Mr. Jezioro likened gunmen in mass shootings to suicide bombers: they will always find a way. “A guy can walk through this door right here with your Beretta five-shot automatic, and cut the barrel off at 16 inches, and put five double-ought buckshots in there and kill everybody in here in a matter of seconds,” he said. “And you don’t have to aim it.”
And it had its intended impact:
As a hunter with an A rating from the National Rifle Association, Mr. Manchin gave advocates for new weapons laws reason for optimism after he said last month that gun firepower and magazine capacity might need to be limited.
But now, Mr. Manchin, who affirmed his support for gun rights by running a campaign commercial in 2010 showing him firing a rifle into an environmental bill, says he is not so sure. One of his local offices has been picketed, and even some of his most thoughtful supporters are cautioning him that stronger background checks are about all the gun control they can stomach.

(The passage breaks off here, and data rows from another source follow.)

(* ===== verification/JsonStruct.v ===== *)
(** Structs in JSON: how encoding/json maps a Go struct with field tags to an object and back.

    Writing puts the fields in declaration order and leaves out the empty ones tagged
    omitempty.  Reading goes through the members in order: a member is for the field with
    that very name, or failing that for the first field whose name is equal up to case; other
    members are ignored, later ones overwrite earlier ones, and a value of the wrong type is
    an error.  [null] leaves strings, numbers and booleans as they are and makes slices and maps nil. *)
From stdpp Require Import pretty.
From S2P Require Import Prelude GoStr GoTime Json JsonFacts.

(** ASCII text is valid UTF-8. *)
Lemma ascii_utf8 s : str_forallb is_ascii s = true -> utf8_valid s = true.
Proof.
  induction s as [|c s IH]; [done|]. cbn [str_forallb]. intros [Hc Hs]%andb_true_iff.
  cbn [utf8_valid]. rewrite Hc. by apply IH.
Qed.

Lemma stamp_char_ascii c : stamp_char c = true -> is_ascii c = true.
Proof. by destruct c as [[] [] [] [] [] [] [] []]. Qed.

Lemma stamp_utf8 s : str_forallb stamp_char s = true -> utf8_valid s = true.
Proof. intros H. apply ascii_utf8. eapply str_forallb_impl; [apply stamp_char_ascii|done]. Qed.

(** ** Fields *)

(** How a type is read into a field that holds some value already, and written. *)
Class JsonField (A : Type) := {
  to_json : A -> json;
  from_json : A -> json -> option A;
}.

(** What was written is read back, whatever the field held; [good] says which values. *)
Class JsonFieldLaw (A : Type) `{JsonField A} := {
  good : A -> bool;
  good_wf : forall a, good a = true -> wf_json (to_json a) = true;
  good_back : forall a old, good a = true -> from_json old (to_json a) = Some a;
}.

#[global] Instance json_string : JsonField string := {|
  to_json := JStr;
  from_json old j := match j with JStr s => Some s | JNull => Some old | _ => None end;
|}.
#[global] Program Instance json_string_law : JsonFieldLaw string := {| good := utf8_valid |}.
Next Obligation. done. Qed.
Next Obligation. done. Qed.

#[global] Instance json_bool : JsonField bool := {|
  to_json := JBool;
  from_json old j := match j with JBool b => Some b | JNull => Some old | _ => None end;
|}.
#[global] Program Instance json_bool_law : JsonFieldLaw bool := {| good _ := true |}.
Next Obligation. done. Qed.
Next Obligation. done. Qed.

(** ** Integers *)

Fixpoint digits_val (acc : Z) (s : string) : option Z :=
  match s with
  | "" => Some acc
  | String c r =>
    if is_digit c then digits_val (acc * 10 + (Z.of_nat (code c) - 48))%Z r else None
  end.

(** [strconv.ParseInt(lit, 10, 64)] on the literal of a number. *)
Definition ParseInt (lit : string) : option Z :=
  z ← match lit with
      | "" => None
      | String c r =>
        if Ascii.eqb c (chr 45) then match r with "" => None | _ => Z.opp <$> digits_val 0 r end
        else digits_val 0 lit
      end;
  if int64_range z then Some z else None.

#[global] Instance json_int : JsonField Z := {|
  to_json z := JNum (itoa z);
  from_json old j := match j with JNum l => ParseInt l | JNull => Some old | _ => None end;
|}.

Lemma pretty_N_char_digit x : (x < 10)%N ->
  is_digit (pretty_N_char x) = true /\ (Z.of_nat (code (pretty_N_char x)) - 48 = Z.of_N x)%Z.
Proof.
  intros Hx. assert (x = 0 \/ x = 1 \/ x = 2 \/ x = 3 \/ x = 4 \/ x = 5 \/ x = 6 \/ x = 7 \/ x = 8 \/ x = 9)%N
    as H by lia. repeat destruct H as [->|H]; try done. by subst.
Qed.

Lemma digits_val_pretty_go (x : N) s :
  digits_val 0 (pretty_N_go x s) = digits_val (Z.of_N x) s.
Proof.
  revert s. induction (N.lt_wf_0 x) as [x _ IH]; intros s.
  destruct (decide (0 < x)%N) as [Hx|Hx].
  - rewrite pretty_N_go_step by done. rewrite IH by (apply N.div_lt; lia). cbn [digits_val].
    destruct (pretty_N_char_digit (x mod 10)%N) as [Hd Hv]; [apply N.mod_lt; lia|].
    rewrite Hd. f_equal. rewrite Hv, N2Z.inj_mod, N2Z.inj_div.
    pose proof (Z.div_mod (Z.of_N x) 10). lia.
  - assert (x = 0%N) as -> by lia. by rewrite pretty_N_go_0.
Qed.

Lemma pretty_N_head (x : N) s :
  (0 < x)%N -> exists c r, pretty_N_go x s = String c r /\ is_digit c = true.
Proof.
  revert s. induction (N.lt_wf_0 x) as [x _ IH]; intros s Hx.
  rewrite pretty_N_go_step by done. destruct (decide (0 < x / 10)%N) as [Hd|Hd].
  - apply IH; [apply N.div_lt; lia|done].
  - assert (x / 10 = 0)%N as -> by (apply N.le_0_r, N.nlt_ge, Hd). rewrite pretty_N_go_0. eexists _, _. split; [done|].
    apply pretty_N_char_digit. apply N.mod_lt. lia.
Qed.

Lemma digits_val_pretty (x : N) : exists c r, pretty x = String c r /\ is_digit c = true /\
  digits_val 0 (pretty x) = Some (Z.of_N x).
Proof.
  unfold pretty, pretty_N. destruct (decide (x = 0)%N) as [->|Hx].
  - eexists _, _. done.
  - destruct (pretty_N_head x "") as (c & r & E & Hc); [lia|]. exists c, r.
    split; [done|]. split; [done|]. by rewrite digits_val_pretty_go.
Qed.

Lemma ParseInt_itoa z : int64_range z = true -> ParseInt (itoa z) = Some z.
Proof.
  intros Hz. unfold ParseInt, itoa.
  assert (forall x : N, exists c r, pretty x = String c r /\ Ascii.eqb c (chr 45) = false /\
    digits_val 0 (String c r) = Some (Z.of_N x)) as Hd.
  { intros x. destruct (digits_val_pretty x) as (c & r & E & Hc & Hv). exists c, r.
    rewrite <-E. split; [done|]. split; [|done]. by apply digit_not. }
  destruct z as [|p|p].
  - done.
  - destruct (Hd (Npos p)) as (c & r & E & Hc & Hv).
    change (pretty (Z.pos p)) with (pretty (N.pos p)). rewrite E, Hc, Hv. cbn [mbind option_bind Z.of_N].
    by rewrite Hz.
  - destruct (Hd (Npos p)) as (c & r & E & Hc & Hv).
    change (pretty (Z.neg p)) with ("-" +:+ pretty (N.pos p)). rewrite E.
    change ("-" +:+ String c r) with (String (chr 45) (String c r)). chars. rewrite Hv.
    change ((if int64_range (Z.neg p) then Some (Z.neg p) else None) = Some (Z.neg p)). by rewrite Hz.
Qed.

(** A decimal numeral is a number of the grammar: no leading zero. *)
Lemma pretty_N_digits (x : N) s :
  (0 < x)%N -> str_forallb is_digit s = true ->
  exists c r, pretty_N_go x s = String c r /\ in_range 49 57 c = true /\ str_forallb is_digit r = true.
Proof.
  revert s. induction (N.lt_wf_0 x) as [x _ IH]; intros s Hx Hs.
  assert (x mod 10 < 10)%N as Hm by (apply N.mod_lt; lia).
  rewrite pretty_N_go_step by done. destruct (decide (0 < x / 10)%N) as [Hd|Hd].
  - apply IH; [apply N.div_lt; lia|done|]. cbn. rewrite Hs.
    by rewrite (proj1 (pretty_N_char_digit _ Hm)).
  - assert (x / 10 = 0)%N as E by (apply N.le_0_r, N.nlt_ge, Hd).
    rewrite E, pretty_N_go_0. eexists _, _. split; [done|]. split; [|done].
    assert (x mod 10 <> 0)%N as Hne.
    { pose proof (N.div_mod x 10). lia. }
    assert (forall y, (y < 10)%N -> y <> 0%N -> in_range 49 57 (pretty_N_char y) = true) as H; [|by apply H].
    intros y Hy Hy0. assert (y = 1 \/ y = 2 \/ y = 3 \/ y = 4 \/ y = 5 \/ y = 6 \/ y = 7 \/ y = 8 \/ y = 9)%N
      as Hc by lia. repeat destruct Hc as [->|Hc]; try done. by subst.
Qed.

Lemma span_digits_all s : str_forallb is_digit s = true -> span_digits s = (s, "").
Proof.
  induction s as [|c s IH]; [done|]. cbn. intros [Hc Hs]%andb_true_iff. by rewrite Hc, IH.
Qed.

Lemma pretty_pos_number p : exists c r, pretty (N.pos p) = String c r /\
  Ascii.eqb c (chr 45) = false /\ scan_int (String c r) = Some (String c r, "").
Proof.
  destruct (pretty_N_digits (N.pos p) "") as (c & r & E & Hc & Hr); [done|done|].
  exists c, r. split; [exact E|]. unfold in_range in Hc.
  apply andb_true_iff in Hc as [H1%Nat.leb_le H2%Nat.leb_le].
  assert (forall n, (n < 49)%nat -> Ascii.nat_of_ascii (chr n) = n -> Ascii.eqb c (chr n) = false) as Hne.
  { intros n Hn En. destruct (Ascii.eqb_spec c (chr n)) as [->|]; [lia|done]. }
  split; [apply Hne; [lia|done]|]. cbn. rewrite Hne by (done || lia).
  unfold in_range. rewrite (proj2 (Nat.leb_le _ _) H1), (proj2 (Nat.leb_le _ _) H2). cbn.
  by rewrite span_digits_all.
Qed.

Lemma itoa_number z : is_number (itoa z) = true.
Proof.
  apply bool_decide_eq_true. unfold itoa, scan_number. destruct z as [|p|p]; [done|..];
    destruct (pretty_pos_number p) as (c & r & E & Hc & Hs).
  - change (pretty (Z.pos p)) with (pretty (N.pos p)). rewrite E. cbn [scan_sign]. rewrite Hc.
    cbn [mbind option_bind]. rewrite Hs. cbn. rewrite !string_app_nil_r. by rewrite string_app_nil_l.
  - change (pretty (Z.neg p)) with ("-" +:+ pretty (N.pos p)). rewrite E.
    change ("-" +:+ String c r) with (String (chr 45) (String c r)). cbn [scan_sign]. chars.
    cbn [mbind option_bind]. rewrite Hs. cbn. rewrite !string_app_nil_r. done.
Qed.

Lemma itoa_not_empty z : itoa z <> "".
Proof. intros E. pose proof (itoa_number z) as H. by rewrite E in H. Qed.

#[global] Program Instance json_int_law : JsonFieldLaw Z := {| good := int64_range |}.
Next Obligation. intros. apply itoa_number. Qed.
Next Obligation. intros. by apply ParseInt_itoa. Qed.

(** ** Slices of strings *)

Fixpoint strings_from (l : list json) : option (list string) :=
  match l with
  | [] => Some []
  | JStr s :: l' => (cons s) <$> strings_from l'
  | JNull :: l' => (cons "") <$> strings_from l'
  | _ :: _ => None
  end.

Lemma strings_from_JStr l : strings_from (JStr <$> l) = Some l.
Proof. induction l as [|s l IH]; [done|]. cbn. by rewrite IH. Qed.

(** A slice that may be nil; [None] is nil. *)
#[global] Instance json_slice : JsonField (option (list string)) := {|
  to_json o := match o with None => JNull | Some l => JArr (JStr <$> l) end;
  from_json old j := match j with
    | JNull => Some None
    | JArr l => Some <$> strings_from l
    | _ => None
    end;
|}.

#[global] Program Instance json_slice_law : JsonFieldLaw (option (list string)) :=
  {| good o := match o with None => true | Some l => forallb utf8_valid l end |}.
Next Obligation.
  intros [l|]; [|done]. cbn. rewrite !forallb_forall. intros H j Hj.
  apply list_elem_of_In, list_elem_of_fmap in Hj as (s & -> & Hs). by apply H, list_elem_of_In.
Qed.
Next Obligation. intros [l|] old; [|done]. cbn. by rewrite strings_from_JStr. Qed.

(** ** Structs *)

(** The two runes outside of ASCII that fold to ASCII letters: the long s (U+017F, bytes C5 BF)
    and the Kelvin sign (U+212A, bytes E2 84 AA). *)
Fixpoint fold_runes (s : string) : string :=
  match s with
  | String a ((String b r) as r1) =>
    if bool_decide (a = chr 197) && bool_decide (b = chr 191) then String (chr 115) (fold_runes r) else
    match r with
    | String c r' =>
      if bool_decide (a = chr 226) && bool_decide (b = chr 132) && bool_decide (c = chr 170)
      then String (chr 107) (fold_runes r') else String a (fold_runes r1)
    | "" => String a (fold_runes r1)
    end
  | _ => s
  end.

(** foldName of encoding/json, for the comparison with a name in ASCII. *)
Definition foldName (s : string) : string := ToLower (fold_runes s).

(** The field a member is for. *)
Definition field_of (names : list string) (key : string) : option string :=
  if bool_decide (key ∈ names) then Some key
  else List.find (fun n => bool_decide (foldName n = foldName key)) names.

(** What the members of an object leave in the field [n], which held [a]. *)
Fixpoint get {A} `{JsonField A} (names : list string) (l : list (string * json)) (n : string) (a : A)
  : option A :=
  match l with
  | [] => Some a
  | (k, v) :: l' =>
    if bool_decide (field_of names k = Some n)
    then a' ← from_json a v; get names l' n a' else get names l' n a
  end.

(** A member tagged omitempty. *)
Definition opt_member (k : string) (v : json) (empty : bool) : list (string * json) :=
  if empty then [] else [(k, v)].

Section get.
Context {A : Type} `{JsonFieldLaw A} (names : list string).

Lemma field_of_name k : bool_decide (k ∈ names) = true -> field_of names k = Some k.
Proof. intros Hk. unfold field_of. by rewrite Hk. Qed.

Lemma get_other k v l n (a : A) :
  bool_decide (k ∈ names) = true -> bool_decide (k = n) = false ->
  get names ((k, v) :: l) n a = get names l n a.
Proof.
  intros Hk Hne%bool_decide_eq_false. cbn. rewrite field_of_name by done.
  by rewrite bool_decide_eq_false_2 by congruence.
Qed.

Lemma get_opt_other k v b l n (a : A) :
  bool_decide (k ∈ names) = true -> bool_decide (k = n) = false ->
  get names (opt_member k v b ++ l) n a = get names l n a.
Proof. intros Hk Hne. destruct b; [done|]. by apply get_other. Qed.

Lemma get_here n (x a : A) l :
  bool_decide (n ∈ names) = true -> good x = true ->
  get names ((n, to_json x) :: l) n a = get names l n x.
Proof.
  intros Hn Hx. cbn. rewrite field_of_name by done. rewrite bool_decide_eq_true_2 by done.
  by rewrite good_back.
Qed.

(** An omitted field keeps its zero value, which is the value that was omitted. *)
Lemma get_opt_here n (x a : A) b l :
  bool_decide (n ∈ names) = true -> good x = true -> (b = true -> x = a) ->
  get names (opt_member n (to_json x) b ++ l) n a = get names l n x.
Proof.
  intros Hn Hx Hb. destruct b; [by rewrite Hb|]. by apply get_here.
Qed.

End get.

(** Reads a field off a written struct: skips the members for other fields, takes its own. *)
Ltac get_skip :=
  repeat first [rewrite get_opt_other by reflexivity | rewrite get_other by reflexivity].
Ltac get_field :=
  get_skip;
  first [rewrite get_here by done | rewrite get_opt_here; [|reflexivity|done|]];
  get_skip.

(** The members of a written struct are well-formed. *)
Definition wf_members (l : list (string * json)) : bool :=
  forallb (fun kv => utf8_valid kv.1 && wf_json kv.2) l.

Lemma wf_members_cons {A} `{JsonFieldLaw A} k (x : A) l :
  utf8_valid k = true -> good x = true -> wf_members l = true -> wf_members ((k, to_json x) :: l) = true.
Proof. intros Hk Hx Hl. unfold wf_members. cbn. by rewrite Hk, good_wf. Qed.

Lemma wf_members_opt {A} `{JsonFieldLaw A} k (x : A) b l :
  utf8_valid k = true -> good x = true -> wf_members l = true ->
  wf_members (opt_member k (to_json x) b ++ l) = true.
Proof. intros Hk Hx Hl. destruct b; [done|]. by apply wf_members_cons. Qed.

Ltac wf_fields :=
  repeat first [apply wf_members_opt; [reflexivity|done|] | apply wf_members_cons; [reflexivity|done|]].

And Manchin doesn’t have to run for re-election next year, like a number of Democrats in the Senate do. The NYT mentions Jean Shaheen (D-NH), whose state produces Rugers and Sig Sauers. There’s also Kay Hagan of North Carolina, who has to be rather cognizant of the Democratic collapse in her state last November. Survey USA polled voters in North Carolina on the gun-control issue, and found that 54% believe it’s more important to protect the right to own weapons than to restrict access to them. While there is some support for limiting magazine capacities, almost two-thirds (63%) want better enforcement of existing legislation rather than new laws. In a multi-answer question, a large plurality said that better security (41%) would better address school shootings, while only 18% chose making access to guns more difficult. Almost the same percentage (16%) chose better access to mental-health resources.
The Obama gun-control package will go nowhere, especially if these red-state Democrats go home and start talking to constituents.